Retype all the records with nothing changed.
The data Block Start
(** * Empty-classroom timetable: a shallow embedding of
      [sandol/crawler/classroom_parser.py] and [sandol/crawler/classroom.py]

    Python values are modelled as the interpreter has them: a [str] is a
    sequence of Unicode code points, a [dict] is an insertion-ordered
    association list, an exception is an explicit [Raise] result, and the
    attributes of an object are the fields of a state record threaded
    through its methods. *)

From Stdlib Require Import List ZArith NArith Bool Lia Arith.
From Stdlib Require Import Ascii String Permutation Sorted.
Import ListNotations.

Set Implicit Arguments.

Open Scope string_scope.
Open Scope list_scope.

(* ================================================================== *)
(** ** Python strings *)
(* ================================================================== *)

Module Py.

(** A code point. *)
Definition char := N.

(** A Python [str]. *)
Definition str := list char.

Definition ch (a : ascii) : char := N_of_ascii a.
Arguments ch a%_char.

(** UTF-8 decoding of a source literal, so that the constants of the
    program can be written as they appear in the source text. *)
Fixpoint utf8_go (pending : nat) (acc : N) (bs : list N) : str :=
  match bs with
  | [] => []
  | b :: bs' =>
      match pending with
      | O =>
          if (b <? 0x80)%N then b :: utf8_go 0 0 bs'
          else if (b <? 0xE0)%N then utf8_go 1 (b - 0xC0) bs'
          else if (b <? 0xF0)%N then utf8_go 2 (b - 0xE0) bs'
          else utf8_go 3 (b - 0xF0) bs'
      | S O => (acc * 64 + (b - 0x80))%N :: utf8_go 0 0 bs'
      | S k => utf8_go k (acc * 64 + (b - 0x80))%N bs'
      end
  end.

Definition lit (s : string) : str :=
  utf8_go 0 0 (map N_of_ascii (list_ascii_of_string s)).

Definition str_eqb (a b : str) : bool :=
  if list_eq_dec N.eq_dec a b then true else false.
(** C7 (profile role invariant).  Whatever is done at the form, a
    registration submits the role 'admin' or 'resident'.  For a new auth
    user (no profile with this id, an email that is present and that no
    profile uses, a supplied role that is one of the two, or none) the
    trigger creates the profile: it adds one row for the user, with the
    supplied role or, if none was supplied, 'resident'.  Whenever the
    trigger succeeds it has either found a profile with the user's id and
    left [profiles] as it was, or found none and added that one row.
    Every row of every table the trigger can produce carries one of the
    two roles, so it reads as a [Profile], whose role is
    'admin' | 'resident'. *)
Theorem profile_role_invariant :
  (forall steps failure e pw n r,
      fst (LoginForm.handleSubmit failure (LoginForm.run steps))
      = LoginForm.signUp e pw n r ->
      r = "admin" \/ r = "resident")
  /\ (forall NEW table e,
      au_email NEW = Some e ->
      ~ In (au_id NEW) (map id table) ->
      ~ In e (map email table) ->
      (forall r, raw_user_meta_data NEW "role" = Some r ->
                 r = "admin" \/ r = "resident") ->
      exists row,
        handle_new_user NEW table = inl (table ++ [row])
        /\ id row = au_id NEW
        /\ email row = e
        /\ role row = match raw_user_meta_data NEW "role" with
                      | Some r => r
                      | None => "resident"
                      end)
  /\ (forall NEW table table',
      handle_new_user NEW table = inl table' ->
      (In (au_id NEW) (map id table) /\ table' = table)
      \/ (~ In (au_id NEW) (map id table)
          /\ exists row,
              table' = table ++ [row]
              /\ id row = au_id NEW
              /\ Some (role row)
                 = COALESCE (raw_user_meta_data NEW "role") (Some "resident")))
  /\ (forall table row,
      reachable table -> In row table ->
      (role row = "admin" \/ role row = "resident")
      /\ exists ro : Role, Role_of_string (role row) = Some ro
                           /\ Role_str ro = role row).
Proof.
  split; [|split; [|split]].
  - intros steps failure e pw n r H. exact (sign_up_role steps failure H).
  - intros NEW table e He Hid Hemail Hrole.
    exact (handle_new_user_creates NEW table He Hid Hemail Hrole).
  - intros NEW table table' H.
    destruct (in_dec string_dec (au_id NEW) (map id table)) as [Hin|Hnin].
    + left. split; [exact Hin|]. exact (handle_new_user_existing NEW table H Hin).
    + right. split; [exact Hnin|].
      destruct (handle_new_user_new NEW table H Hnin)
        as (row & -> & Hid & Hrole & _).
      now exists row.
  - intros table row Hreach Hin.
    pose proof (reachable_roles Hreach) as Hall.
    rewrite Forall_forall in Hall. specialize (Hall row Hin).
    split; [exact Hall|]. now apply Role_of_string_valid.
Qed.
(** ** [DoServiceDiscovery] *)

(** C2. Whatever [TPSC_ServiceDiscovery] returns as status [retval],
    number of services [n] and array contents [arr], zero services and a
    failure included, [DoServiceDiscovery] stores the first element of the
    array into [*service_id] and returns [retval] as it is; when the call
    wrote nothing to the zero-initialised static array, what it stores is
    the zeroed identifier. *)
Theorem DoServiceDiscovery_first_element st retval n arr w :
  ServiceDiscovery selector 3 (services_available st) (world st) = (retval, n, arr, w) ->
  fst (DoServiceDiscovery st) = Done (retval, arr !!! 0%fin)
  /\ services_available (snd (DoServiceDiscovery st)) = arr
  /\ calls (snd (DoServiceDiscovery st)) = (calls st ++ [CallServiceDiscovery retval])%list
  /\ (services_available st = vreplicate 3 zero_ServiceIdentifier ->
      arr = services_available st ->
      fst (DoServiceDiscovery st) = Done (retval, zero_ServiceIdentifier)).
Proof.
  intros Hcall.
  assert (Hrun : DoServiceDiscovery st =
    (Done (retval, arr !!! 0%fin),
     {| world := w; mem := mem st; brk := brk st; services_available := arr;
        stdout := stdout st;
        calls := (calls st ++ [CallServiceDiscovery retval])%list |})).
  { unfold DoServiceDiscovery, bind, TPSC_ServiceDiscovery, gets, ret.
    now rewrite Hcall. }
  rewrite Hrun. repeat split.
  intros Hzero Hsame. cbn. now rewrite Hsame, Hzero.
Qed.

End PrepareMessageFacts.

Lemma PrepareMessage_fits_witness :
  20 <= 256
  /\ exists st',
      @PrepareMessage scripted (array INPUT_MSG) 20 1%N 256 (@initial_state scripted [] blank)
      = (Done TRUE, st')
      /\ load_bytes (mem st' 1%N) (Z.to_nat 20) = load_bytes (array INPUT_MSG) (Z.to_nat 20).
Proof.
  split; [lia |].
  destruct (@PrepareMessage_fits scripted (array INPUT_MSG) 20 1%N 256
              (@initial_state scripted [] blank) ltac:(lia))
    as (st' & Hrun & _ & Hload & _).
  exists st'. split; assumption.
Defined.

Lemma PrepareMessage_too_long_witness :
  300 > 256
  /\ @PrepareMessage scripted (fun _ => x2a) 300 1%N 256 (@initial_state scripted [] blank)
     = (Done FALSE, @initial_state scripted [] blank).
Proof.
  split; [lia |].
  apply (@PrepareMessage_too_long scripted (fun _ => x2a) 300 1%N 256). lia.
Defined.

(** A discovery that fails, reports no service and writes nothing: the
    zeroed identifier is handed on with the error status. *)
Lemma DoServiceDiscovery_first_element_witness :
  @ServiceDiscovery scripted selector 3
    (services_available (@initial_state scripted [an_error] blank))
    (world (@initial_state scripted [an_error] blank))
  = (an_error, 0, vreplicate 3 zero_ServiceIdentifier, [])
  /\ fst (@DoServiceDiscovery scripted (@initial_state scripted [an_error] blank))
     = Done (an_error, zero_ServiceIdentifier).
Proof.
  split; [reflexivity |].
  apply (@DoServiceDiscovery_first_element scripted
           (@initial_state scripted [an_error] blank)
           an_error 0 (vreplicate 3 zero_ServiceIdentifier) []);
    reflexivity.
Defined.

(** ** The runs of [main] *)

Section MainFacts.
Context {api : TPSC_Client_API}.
The data Block End
◆ Reply to the task ◆
(** * Empty-classroom timetable: a shallow embedding of
      [sandol/crawler/classroom_parser.py] and [sandol/crawler/classroom.py]

    Python values are modelled as the interpreter has them: a [str] is a
    sequence of Unicode code points, a [dict] is an insertion-ordered
    association list, an exception is an explicit [Raise] result, and the
    attributes of an object are the fields of a state record threaded
    through its methods. *)

From Stdlib Require Import List ZArith NArith Bool Lia Arith.
From Stdlib Require Import Ascii String Permutation Sorted.
Import ListNotations.

Set Implicit Arguments.

Open Scope string_scope.
Open Scope list_scope.

(* ================================================================== *)
(** ** Python strings *)
(* ================================================================== *)

Module Py.

(** A code point. *)
Definition char := N.

(** A Python [str]. *)
Definition str := list char.

Definition ch (a : ascii) : char := N_of_ascii a.
Arguments ch a%_char.

(** UTF-8 decoding of a source literal, so that the constants of the
    program can be written as they appear in the source text. *)
Fixpoint utf8_go (pending : nat) (acc : N) (bs : list N) : str :=
  match bs with
  | [] => []
  | b :: bs' =>
      match pending with
      | O =>
          if (b <? 0x80)%N then b :: utf8_go 0 0 bs'
          else if (b <? 0xE0)%N then utf8_go 1 (b - 0xC0) bs'
          else if (b <? 0xF0)%N then utf8_go 2 (b - 0xE0) bs'
          else utf8_go 3 (b - 0xF0) bs'
      | S O => (acc * 64 + (b - 0x80))%N :: utf8_go 0 0 bs'
      | S k => utf8_go k (acc * 64 + (b - 0x80))%N bs'
      end
  end.

Definition lit (s : string) : str :=
  utf8_go 0 0 (map N_of_ascii (list_ascii_of_string s)).

Definition str_eqb (a b : str) : bool :=
  if list_eq_dec N.eq_dec a b then true else false.
(** C7 (profile role invariant).  Whatever is done at the form, a
    registration submits the role 'admin' or 'resident'.  For a new auth
    user (no profile with this id, an email that is present and that no
    profile uses, a supplied role that is one of the two, or none) the
    trigger creates the profile: it adds one row for the user, with the
    supplied role or, if none was supplied, 'resident'.  Whenever the
    trigger succeeds it has either found a profile with the user's id and
    left [profiles] as it was, or found none and added that one row.
    Every row of every table the trigger can produce carries one of the
    two roles, so it reads as a [Profile], whose role is
    'admin' | 'resident'. *)
Theorem profile_role_invariant :
  (forall steps failure e pw n r,
      fst (LoginForm.handleSubmit failure (LoginForm.run steps))
      = LoginForm.signUp e pw n r ->
      r = "admin" \/ r = "resident")
  /\ (forall NEW table e,
      au_email NEW = Some e ->
      ~ In (au_id NEW) (map id table) ->
      ~ In e (map email table) ->
      (forall r, raw_user_meta_data NEW "role" = Some r ->
                 r = "admin" \/ r = "resident") ->
      exists row,
        handle_new_user NEW table = inl (table ++ [row])
        /\ id row = au_id NEW
        /\ email row = e
        /\ role row = match raw_user_meta_data NEW "role" with
                      | Some r => r
                      | None => "resident"
                      end)
  /\ (forall NEW table table',
      handle_new_user NEW table = inl table' ->
      (In (au_id NEW) (map id table) /\ table' = table)
      \/ (~ In (au_id NEW) (map id table)
          /\ exists row,
              table' = table ++ [row]
              /\ id row = au_id NEW
              /\ Some (role row)
                 = COALESCE (raw_user_meta_data NEW "role") (Some "resident")))
  /\ (forall table row,
      reachable table -> In row table ->
      (role row = "admin" \/ role row = "resident")
      /\ exists ro : Role, Role_of_string (role row) = Some ro
                           /\ Role_str ro = role row).
Proof.
  split; [|split; [|split]].
  - intros steps failure e pw n r H. exact (sign_up_role steps failure H).
  - intros NEW table e He Hid Hemail Hrole.
    exact (handle_new_user_creates NEW table He Hid Hemail Hrole).
  - intros NEW table table' H.
    destruct (in_dec string_dec (au_id NEW) (map id table)) as [Hin|Hnin].
    + left. split; [exact Hin|]. exact (handle_new_user_existing NEW table H Hin).
    + right. split; [exact Hnin|].
      destruct (handle_new_user_new NEW table H Hnin)
        as (row & -> & Hid & Hrole & _).
      now exists row.
  - intros table row Hreach Hin.
    pose proof (reachable_roles Hreach) as Hall.
    rewrite Forall_forall in Hall. specialize (Hall row Hin).
    split; [exact Hall|]. now apply Role_of_string_valid.
Qed.
(** ** [DoServiceDiscovery] *)

(** C2. Whatever [TPSC_ServiceDiscovery] returns as status [retval],
    number of services [n] and array contents [arr], zero services and a
    failure included, [DoServiceDiscovery] stores the first element of the
    array into [*service_id] and returns [retval] as it is; when the call
    wrote nothing to the zero-initialised static array, what it stores is
    the zeroed identifier. *)
Theorem DoServiceDiscovery_first_element st retval n arr w :
  ServiceDiscovery selector 3 (services_available st) (world st) = (retval, n, arr, w) ->
  fst (DoServiceDiscovery st) = Done (retval, arr !!! 0%fin)
  /\ services_available (snd (DoServiceDiscovery st)) = arr
  /\ calls (snd (DoServiceDiscovery st)) = (calls st ++ [CallServiceDiscovery retval])%list
  /\ (services_available st = vreplicate 3 zero_ServiceIdentifier ->
      arr = services_available st ->
      fst (DoServiceDiscovery st) = Done (retval, zero_ServiceIdentifier)).
Proof.
  intros Hcall.
  assert (Hrun : DoServiceDiscovery st =
    (Done (retval, arr !!! 0%fin),
     {| world := w; mem := mem st; brk := brk st; services_available := arr;
        stdout := stdout st;
        calls := (calls st ++ [CallServiceDiscovery retval])%list |})).
  { unfold DoServiceDiscovery, bind, TPSC_ServiceDiscovery, gets, ret.
    now rewrite Hcall. }
  rewrite Hrun. repeat split.
  intros Hzero Hsame. cbn. now rewrite Hsame, Hzero.
Qed.

End PrepareMessageFacts.

Lemma PrepareMessage_fits_witness :
  20 <= 256
  /\ exists st',
      @PrepareMessage scripted (array INPUT_MSG) 20 1%N 256 (@initial_state scripted [] blank)
      = (Done TRUE, st')
      /\ load_bytes (mem st' 1%N) (Z.to_nat 20) = load_bytes (array INPUT_MSG) (Z.to_nat 20).
Proof.
  split; [lia |].
  destruct (@PrepareMessage_fits scripted (array INPUT_MSG) 20 1%N 256
              (@initial_state scripted [] blank) ltac:(lia))
    as (st' & Hrun & _ & Hload & _).
  exists st'. split; assumption.
Defined.

Lemma PrepareMessage_too_long_witness :
  300 > 256
  /\ @PrepareMessage scripted (fun _ => x2a) 300 1%N 256 (@initial_state scripted [] blank)
     = (Done FALSE, @initial_state scripted [] blank).
Proof.
  split; [lia |].
  apply (@PrepareMessage_too_long scripted (fun _ => x2a) 300 1%N 256). lia.
Defined.

(** A discovery that fails, reports no service and writes nothing: the
    zeroed identifier is handed on with the error status. *)
Lemma DoServiceDiscovery_first_element_witness :
  @ServiceDiscovery scripted selector 3
    (services_available (@initial_state scripted [an_error] blank))
    (world (@initial_state scripted [an_error] blank))
  = (an_error, 0, vreplicate 3 zero_ServiceIdentifier, [])
  /\ fst (@DoServiceDiscovery scripted (@initial_state scripted [an_error] blank))
     = Done (an_error, zero_ServiceIdentifier).
Proof.
  split; [reflexivity |].
  apply (@DoServiceDiscovery_first_element scripted
           (@initial_state scripted [an_error] blank)
           an_error 0 (vreplicate 3 zero_ServiceIdentifier) []);
    reflexivity.
Defined.

(** ** The runs of [main] *)

Section MainFacts.
Context {api : TPSC_Client_API}.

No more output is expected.